Unlike many recent fentanyl-related arrests, the UKBargins trio exclusively sold opioids that they had accurately advertised as incredibly potent and potentially lethal drugs. Of course, this is only true as far as court documents, press releases, and darknet market listings have revealed. With investigators uncovering new information on a routine basis through related drug busts, evidence uncovered later could prove contradictory.
Even though Lee Childs, 45, Christopher Lowther, 21, and Jake Levene, 22, sold customers fentanyl in a manner only describable as “up-front” when compared to the vendors selling counterfeit oxycodone pills laced with fentanyl, the trio’s seemingly blatant disregard for drug safety served as a focal point of the prosecution’s case.
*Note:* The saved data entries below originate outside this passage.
Section Confirm.
Context `{UT : UuidText, SH : Sha256, AE : Aead, AL : !AeadLaws, LS : LocalSecret, SP : Serde VaultPayload,
  JF : JsonF64, PL : !PayloadLaws, SL : Serde CapabilityLedger, SM : Serde LeaseMetadata, KB : KekBackend, KL : !KekLaws,
  JB : Serde BoundRequest, JJ : Serde OperationJournal, CS : CookieSerde}.
Context {L A : Type} `{AS : AuditSink L, ASL : !AuditSinkLaws L, PA : PlatformAuthorizer A}.

(** ** The files of a group *)

Definition journal_file (g : GroupRuntime) : Path := ojs_path (oc_journal (rt_coordinator g)).
Definition vault_file (g : GroupRuntime) : Path := vault_path (rt_transactions g).
Definition journal_group (g : GroupRuntime) : Uuid := ojs_account_group_id (oc_journal (rt_coordinator g)).

(** The files the handlers write besides the journal's and the vault's. *)
Definition side_files (g : GroupRuntime) (audit : Path) (p : Path) : Prop :=
  writer_files (rt_lease_store g) p \/ in_directory audit p \/ kek_files (vt_kek (rt_transactions g)) p.

(** The group's files are apart, and its journal is on disk. *)
Record group_ready (g : GroupRuntime) (audit : Path) (w : World) : Prop := {
  gr_group : vt_group_id (rt_transactions g) < 2 ^ 128;
  gr_apart : forall p, writer_files (journal_file g) p -> ~ writer_files (vault_file g) p;
  gr_side_vault : ~ side_files g audit (vault_file g);
  gr_side_journal : ~ side_files g audit (journal_file g);
  gr_stored : stored (journal_group g) (journal_file g) (journal_of (rt_coordinator g)) w;
}.

(** The vault holds the prepared write, and the journal on disk binds the
    operation to it, in a phase satisfying [P]. *)
Definition bound_on_disk (P : OperationPhase -> Prop) (g : GroupRuntime) (id : Uuid) (p : PreparedVaultWrite)
    (w : World) : Prop :=
  file_at w (vault_file g) = Some (pv_bytes p) /\
  exists j o b, stored (journal_group g) (journal_file g) j w /\ find_operation id j = Some o /\
    snapshot o = Some b /\ binds p b /\ P (phase o).

(** The prepared write holds the snapshot: see [prepare_after_snapshot_next]. *)
Definition prepared_snapshot (g : GroupRuntime) (w : World) (cookies : list CookieRecord) (p : PreparedVaultWrite) : Prop :=
  prepared_seeing (seen_file w (vault_file g)) (rt_transactions g) w p /\
  prepared_content (rt_transactions g) (seen_file w (vault_file g)) cookies p.

(** No snapshot is lost: the vault is as it was, or holds the new snapshot with
    the journal binding it. *)
Definition snapshot_kept (g : GroupRuntime) (id : Uuid) (cookies : list CookieRecord) (w w' : World) : Prop :=
  file_at w' (vault_file g) = file_at w (vault_file g) \/
  exists p, prepared_snapshot g w cookies p /\ bound_on_disk (fun _ => True) g id p w'.

(** What is written from the preparation of a snapshot to its confirmation. *)
Definition confirm_files (g : GroupRuntime) (audit : Path) (p : Path) : Prop :=
  writer_files (journal_file g) p \/ writer_files (vault_file g) p \/ writer_files (rt_lease_store g) p \/
  in_directory audit p.

(** The write was verified: what is written opens. *)
Definition write_opens (g : GroupRuntime) (p : PreparedVaultWrite) : Prop :=
  pv_commit_required p = true -> opens_as (vt_group_id (rt_transactions g)) (pv_bytes p) (pv_dek p).

(** The run of the preparation that [p] is from, before [w']. *)
Definition prepared_run (F : Path -> Prop) (g : GroupRuntime) (w : World) (cookies : list CookieRecord)
    (p : PreparedVaultWrite) (w' : World) : Prop :=
  exists w1, prepare_after_snapshot (rt_transactions g) cookies tt w = Done p tt w1 /\ agree_off F w1 w'.

Lemma prepared_run_later F F' g w cookies p w' w2 :
  (forall q, F q -> F' q) -> prepared_run F g w cookies p w' -> agree_off F' w' w2 -> prepared_run F' g w cookies p w2.
Proof.
  intros HF (w1 & Hrun & Ha) Ha2. exists w1. split; [done|]. eapply agree_off_trans; [|exact Ha2]. by eapply agree_off_weaken.
Qed.

Lemma bound_on_disk_frame P F g id p w w' :
  agree_off F w w' -> ~ F (vault_file g) -> ~ F (journal_file g) ->
  bound_on_disk P g id p w -> bound_on_disk P g id p w'.
Proof.
  intros Ha Hv Hj [Hf (j & o & b & Hst & H)]. split; [by rewrite (agree_off_file _ _ _ _ Ha Hv)|].
  exists j, o, b. split; [by eapply stored_frame|done].
Qed.

Lemma bound_on_disk_weaken (P Q : OperationPhase -> Prop) g id p w :
  (forall x, P x -> Q x) -> bound_on_disk P g id p w -> bound_on_disk Q g id p w.
Proof. intros H [Hf (j & o & b & Hst & Ho & Hs & Hb & Hp)]. split; [done|]. exists j, o, b. split_and!; auto. Qed.

Lemma wp_or_restore {T} pending (m : M GroupRuntime T) (Q : T -> GroupRuntime -> World -> Prop)
    (E : FcpError -> GroupRuntime -> World -> Prop) (C : World -> Prop) g w :
  wp m Q (fun e g' w' => E e (set_rt_pending (Some pending) g') w') C g w -> wp (or_restore pending m) Q E C g w.
Proof. unfold wp, or_restore, mbind, M_bind, try_. by destruct (m g w). Qed.

(** The binding of an operation stays when its phase moves. *)
Definition binding_kept (id : Uuid) (j j' : OperationJournal) : Prop :=
  forall o b, find_operation id j = Some o -> snapshot o = Some b ->
    exists o', find_operation id j' = Some o' /\ snapshot o' = Some b.

#[export] Instance binding_kept_preorder id : PreOrder (binding_kept id).
Proof.
  split; [intros j o b; eauto|]. intros j1 j2 j3 H12 H23 o b Ho Hb.
  destruct (H12 _ _ Ho Hb) as (o2 & Ho2 & Hb2). eauto.
Qed.

Lemma binding_kept_phase id p j : binding_kept id j (assign id (with_phase p) j).
Proof.
  intros o b Ho Hb. exists (with_phase p o). split; [by apply find_assign_eq|done].
Qed.

(** The journal's move to [BrowserRemovalPending] keeps the snapshot. *)
Lemma wp_mark_external id p g (Q : unit -> GroupRuntime -> World -> Prop)
    (E : FcpError -> GroupRuntime -> World -> Prop) (C : World -> Prop) audit w :
  group_ready g audit w -> bound_on_disk (fun _ => True) g id p w ->
  (forall g' w', agree_off (writer_files (journal_file g)) w w' ->
     rt_pending g' = rt_pending g -> rt_id g' = rt_id g -> rt_lease g' = rt_lease g ->
     bound_on_disk (eq Phase.BrowserRemovalPending) g id p w' ->
     coordinator_operation (rt_coordinator g') id <> None -> Q tt g' w') ->
  (forall e g' w', bound_on_disk (fun _ => True) g id p w' -> E e g' w') ->
  (forall w', bound_on_disk (fun _ => True) g id p w' -> C w') ->
  wp (on_coordinator (mark_external_result_pending id)) Q E C g w.
Proof.
  intros [Hg Hap Hsv Hsj Hst] [Hv (j & o & b & Hst' & Ho & Hs & Hb & _)] HQ HE HC.
  assert (Hj : journal_of (rt_coordinator g) = j) by (by eapply stored_unique).
  assert (Hvault : forall w', agree_off (writer_files (journal_file g)) w w' ->
    file_at w' (vault_file g) = Some (pv_bytes p)).
  { intros w' Ha. rewrite (agree_off_file _ _ _ _ Ha); [done|]. intros Hin. apply (Hap _ Hin). by left. }
  assert (Hreach : forall w', disk_reach (binding_kept id) (oc_journal (rt_coordinator g)) w w' ->
    bound_on_disk (fun _ => True) g id p w').
  { intros w' [Ha (j' & Hst1 & Hr)]. split; [by apply Hvault|].
    destruct (Hr o b) as (o' & Ho' & Hs'); [by rewrite <- Hj in Ho|done|]. by exists j', o', b. }
  apply wp_zoom. unfold mark_external_result_pending. apply wp_zoom.
  apply (wp_transition_stored (binding_kept id)); [apply _|by intros _; apply binding_kept_phase|exact Hst| | |].
  - intros o1 j' w' Ho1 Hr Hst1 Ha Ho' _. apply HQ; [done..| |by unfold coordinator_operation, journal_of; cbn; rewrite Ho'].
    change (find_operation id (journal_of (rt_coordinator g)) = Some o1) in Ho1. rewrite Hj, Ho in Ho1. injection Ho1 as <-.
    split; [by apply Hvault|]. by exists j', (with_phase Phase.BrowserRemovalPending o), b.
  - intros e s' w' Hd. by apply HE, Hreach.
  - intros w' Hd. by apply HC, Hreach.
Qed.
On the Alphabay listings posted by UKBargins, a block of text prevented buyers or would-be buyers from asking questions about the UKBargins’ products. “I WILL NOT GIVE ANY INFORMATION ABOUT FENTANYL OR ITS ANALOGUES AS THE CUSTOMER SHOULD ALREADY OF RESEARCHED [sic] THESE CHEMICALS BEFORE EVEN CONTEMPLATING USING THEM AS THEY ARE EXTREMELY DANGEROUS & LETHAL IN THE WRONG HANDS,” the warning read.
Under the UKBargins username, the men shipped 2,853 individual orders to customers worldwide. Their operation brought in roughly $216,000. When split up three ways and then seized by the NCA, the profit seems far less appealing.
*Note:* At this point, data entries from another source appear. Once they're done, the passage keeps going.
Definition toy_cookies : CookieSerde := {|
  cookie_to_vec c := Ok (enc codec_cookie c);
  cookies_to_vec l := Ok (Byte.x5b :: toy_items l ++ [Byte.x5d]);
|}.

Lemma len_toy_items l :
  len (toy_items l) = foldr N.add 0 (len <$> (enc codec_cookie <$> l)) + (len l - 1).
Proof.
  induction l as [|c [|d l] IH]; [done| |].
  - cbn [toy_items fmap list_fmap foldr]. change (len [c]) with 1. lia.
  - change (toy_items (c :: d :: l)) with (enc codec_cookie c ++ Byte.x2c :: toy_items (d :: l)).
    rewrite len_app. change (Byte.x2c :: toy_items (d :: l)) with ([Byte.x2c] ++ toy_items (d :: l)).
    rewrite len_app, IH. change (len [Byte.x2c]) with 1.
    change (foldr N.add 0 (len <$> (enc codec_cookie <$> c :: d :: l)))
      with (len (enc codec_cookie c) + foldr N.add 0 (len <$> (enc codec_cookie <$> d :: l))).
    assert (Hl : forall x (t : list CookieRecord), len (x :: t) = len t + 1) by (intros; unfold len; cbn [length]; lia).
    rewrite !Hl. lia.
Qed.

Lemma toy_cookies_laws : @CookieSerdeLaws toy_cookies.
Proof.
  intros cookies b [= <-]. exists (enc codec_cookie <$> cookies). split.
  - induction cookies as [|c l IH]; [done|]. cbn -[codec_cookie] in IH |- *. by rewrite IH.
  - change (Byte.x5b :: toy_items cookies ++ [Byte.x5d]) with ([Byte.x5b] ++ toy_items cookies ++ [Byte.x5d]).
    rewrite !len_app, len_toy_items. change (len [Byte.x5b]) with 1. change (len [Byte.x5d]) with 1. lia.
Qed.

Section ChunkExamples.
#[local] Existing Instances toy_cookies toy_cookies_laws.

Lemma chunk_cookie_records_exact_witness :
  concat [[example_cookie; example_cookie]] = [example_cookie; example_cookie] /\
  (if bool_decide ([example_cookie; example_cookie] = []) then [[example_cookie; example_cookie]] = [[]]
   else forall chunk, chunk ∈ [[example_cookie; example_cookie]] -> chunk <> []) /\
  (forall chunk b, chunk ∈ [[example_cookie; example_cookie]] -> chunk <> [] -> cookies_to_vec chunk = Ok b ->
     len b <= COOKIE_CHUNK_TARGET_BYTES + 2).
Proof. apply chunk_cookie_records_exact. vm_compute. reflexivity. Defined.

Definition example_chunk (index : N) : CookiesSnapshotChunk :=
  mkCookiesSnapshotChunk 77 None 5 index 2 2 [example_cookie] None None None.
Definition example_half : PendingOperation :=
  outcome_state (new_pending PKind.Eviction 5 None 1 None)
    (accept_chunk (example_chunk 0) (new_pending PKind.Eviction 5 None 1 None) quiet_world).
No criminal should—in reality—receive credit for not committing worse crimes. As far as fentanyl distribution went, UKBargins did everything correctly even by the prosecution’s own explanation. The vendor listed drug purities on the page of each drug listing. And not purities in the normal sense of the word; UKBargins sold the fentanyl analogues in mediums that simplified shipping, packing, handling, and even ingestion. For instance, the trio had a listing for fentanyl mixed with mannitol for simplified dosing. Many of the products had similar listings. But UK authorities spoke of the dangerous “mixes” of substances the group sold.
The group had a body count, though. Greg McKenna, a head investigator at the NCA said the men “knew exactly how lethal the drugs were but continued to sell them.” He added that 120 people in the UK have fatally overdosed using fentanyl since December 2016—the same month the men started selling drugs. “We have taken out a main supplier but the threat from synthetic opioids remains and we will continue to respond to this UK-wide threat with our law enforcement partners.”